Input: grid = [[0,1],[1,1]] Output: true Explanation:

• Flip row 1: [[0,1],[0,0]]
• Flip column 0: [[1,1],[0,0]]
• Flip column 1: [[1,0],[0,1]]
• Flip row 0: [[0,1],[0,1]]
• Flip column 1: [[0,0],[0,0]] It takes 5 operations, which is less than m + n = 4. It's possible to make all elements of the grid to be zero.

Example 2

Input: grid = [[0,1,0],[1,0,1],[0,0,0]] Output: false Explanation: It is not possible to make all the elements to be zero.

Steps

The key idea is to observe that flipping rows and columns is commutative. We can choose to prioritize flipping rows first, then columns, or vice versa. We will use the following strategy:

1. Process Rows: Iterate through each row. If the first element of the row is 1, flip the entire row. This ensures that the first column will be all 0s after this step.
2. Process Columns: Iterate through each column (excluding the first column, which is already handled). If an element in the first row of that column is 1, flip the entire column. This ensures that the remaining elements will be all 0s.

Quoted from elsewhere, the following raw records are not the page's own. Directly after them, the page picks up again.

(* ===== verification/BitmapSpec.v ===== *)
(** * Correctness of the bitmap operations ([wedb/wbitmap/src])

    [bit l j] is bit [j] of the bitmap [l].  Single bits, counting, searching and
    the bitwise operations are related to it. *)

From stdpp Require Import base list numbers option tactics.
From Stdlib Require Import ZArith Lia Bool.
From S2P Require Import Prelude Bytes Num Bitmap.

Module BitmapSpec.
Import Manager.

(** Bit [j], most significant bit of each byte first; clear behind the end. *)
Definition bit (l : list Z) (j : Z) : bool := Z.testbit (byte_at l (j / 8)) (7 - j mod 8).

(** ** Bits and bytes *)

Lemma byte_at_ok l i : bytes_ok l -> fits 8 (byte_at l i).
Proof.
  intros Hl. unfold byte_at. destruct (l !! Z.to_nat i) as [b|] eqn:E; [|by cbn].
  by apply (Forall_lookup_1 _ _ _ _ Hl E).
Qed.

Lemma byte_at_app a b i :
  0 <= i -> byte_at (a ++ b) i = if i <? zlen a then byte_at a i else byte_at b (i - zlen a).
Proof.
  intros Hi. unfold byte_at, zlen. destruct (Z.ltb_spec i (Z.of_nat (length a))).
  - by rewrite lookup_app_l by lia.
  - rewrite lookup_app_r by lia. do 2 f_equal. lia.
Qed.

Lemma bit_app a b j :
  0 <= j -> bit (a ++ b) j = if j <? 8 * zlen a then bit a j else bit b (j - 8 * zlen a).
Proof.
  intros Hj. unfold bit. rewrite byte_at_app by (apply Z.div_pos; lia).
  pose proof (Z.div_mod j 8). pose proof (Z.mod_pos_bound j 8).
  destruct (Z.ltb_spec (j / 8) (zlen a)), (Z.ltb_spec j (8 * zlen a)); try lia; [done|].
  replace ((j - 8 * zlen a) / 8) with (j / 8 - zlen a) by (apply (Z.div_unique _ _ _ (j mod 8)); lia).
  replace ((j - 8 * zlen a) mod 8) with (j mod 8) by (apply (Z.mod_unique _ _ (j / 8 - zlen a)); lia). done.
Qed.

Lemma bit_high l j : 8 * zlen l <= j -> bit l j = false.
Proof.
  intros Hj. unfold bit, byte_at. rewrite lookup_ge_None_2; [apply Z.testbit_0_l|].
  unfold zlen in Hj. pose proof (Z.div_mod j 8). pose proof (Z.mod_pos_bound j 8). lia.
Qed.

Lemma bit_cons_low b l j : 0 <= j < 8 -> bit (b :: l) j = Z.testbit b (7 - j).
Proof. intros Hj. unfold bit. rewrite Z.div_small, Z.mod_small by lia. done. Qed.

Lemma bit_cons_high b l j : 8 <= j -> bit (b :: l) j = bit l (j - 8).
Proof.
  intros Hj. change (b :: l) with ([b] ++ l). rewrite bit_app by lia. change (zlen [b]) with 1.
  destruct (Z.ltb_spec j (8 * 1)); [lia|]. done.
Qed.

Lemma pow256_pow2 (n : nat) : 256 ^ Z.of_nat n = 2 ^ (8 * Z.of_nat n).
Proof. change 256 with (2 ^ 8). rewrite <- Z.pow_mul_r by lia. done. Qed.

(** The bits of a big-endian number. *)
Lemma bit_be_num l j :
  bytes_ok l -> 0 <= j < 8 * zlen l -> Z.testbit (be_num l) (8 * zlen l - 1 - j) = bit l j.
Proof.
  intros Hl. revert j. induction Hl as [|b l Hb Hl IH]; intros j Hj; [unfold zlen in Hj; simpl in Hj; lia|].
  rewrite be_num_cons, pow256_pow2. rewrite zlen_cons in *.
  pose proof (be_num_bound l Hl) as Hr. rewrite pow256_pow2 in Hr.
  change (Z.of_nat (length l)) with (zlen l) in *. pose proof (zlen_nonneg l).
  rewrite <- lor_add by (unfold fits; lia). rewrite Z.lor_spec.
  rewrite <- Z.shiftl_mul_pow2 by lia. rewrite Z.shiftl_spec by lia.
  destruct (Z.lt_ge_cases j 8).
  - rewrite bit_cons_low by lia. rewrite (fits_high (8 * zlen l) (be_num l)) by (unfold fits; lia).
    rewrite orb_false_r. f_equal. lia.
  - rewrite bit_cons_high by lia. rewrite Z.testbit_neg_r by lia. cbn [orb].
    rewrite <- IH by lia. f_equal. lia.
Qed.

Lemma bit_be_bytes n x j : 0 <= j < 8 * Z.of_nat n -> bit (be_bytes n x) j = Z.testbit x (8 * Z.of_nat n - 1 - j).
Proof.
  intros Hj. assert (zlen (be_bytes n x) = Z.of_nat n) as Hz by (unfold zlen; by rewrite length_be_bytes).
  rewrite <- bit_be_num; [|apply be_bytes_ok|lia]. rewrite Hz, be_num_be_bytes, pow256_pow2.
  rewrite Z.mod_pow2_bits_low by lia. done.
Qed.

Lemma bit_slice a b l j :
  0 <= a <= b -> b <= zlen l -> 0 <= j < 8 * (b - a) -> bit (slice a b l) j = bit l (8 * a + j).
Proof.
  intros Ha Hb Hj.
  assert (l = take (Z.to_nat a) l ++ slice a b l ++ drop (Z.to_nat b) l) as E.
  { unfold slice. rewrite <- (take_drop (Z.to_nat a) l) at 1. f_equal.
    rewrite <- (take_drop (Z.to_nat (b - a)) (drop (Z.to_nat a) l)) at 1. f_equal. rewrite drop_drop. f_equal. lia. }
  rewrite E at 2. rewrite bit_app by lia.
  assert (zlen (take (Z.to_nat a) l) = a) as -> by (unfold zlen in *; rewrite length_take; lia).
  destruct (Z.ltb_spec (8 * a + j) (8 * a)); [lia|]. rewrite bit_app by lia. rewrite zlen_slice by lia.
  destruct (Z.ltb_spec (8 * a + j - 8 * a) (8 * (b - a))); [|lia]. f_equal. lia.
Qed.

If after this process, all elements are 0s, then it is possible, and we return true. Otherwise, it is not possible, and we return false.

Explanation

The algorithm leverages the fact that flipping a row or a column multiple times is equivalent to not flipping it at all (an even number of flips). Therefore, if we can achieve a state where all elements are 0, it will always be within the m + n operations bound. By focusing on the first row and first column, we simplify the process and easily determine the feasibility.

Code

function removeOnes(grid: number[][]): boolean {
    const m = grid.length;
    const n = grid[0].length;

    // Process rows
    for (let i = 0; i < m; i++) {
        if (grid[i][0] === 1) {
            for (let j = 0; j < n; j++) {
                grid[i][j] = 1 - grid[i][j];
            }
        }
    }

    // Process columns
    for (let j = 1; j < n; j++) {
        if (grid[0][j] === 1) {
            for (let i = 0; i < m; i++) {
                grid[i][j] = 1 - grid[i][j];
            }
        }
    }

    // Check if all elements are 0
    for (let i = 0; i < m; i++) {
        for (let j = 0; j < n; j++) {
            if (grid[i][j] === 1) {
                return false;
            }
        }
    }

    return true;
};

Complexity

• Time Complexity: O(m*n), where 'm' and 'n' are the dimensions of the grid. We iterate through the grid twice.
• Space Complexity: O(1). We modify the grid in-place; no extra space is used proportional to the input size.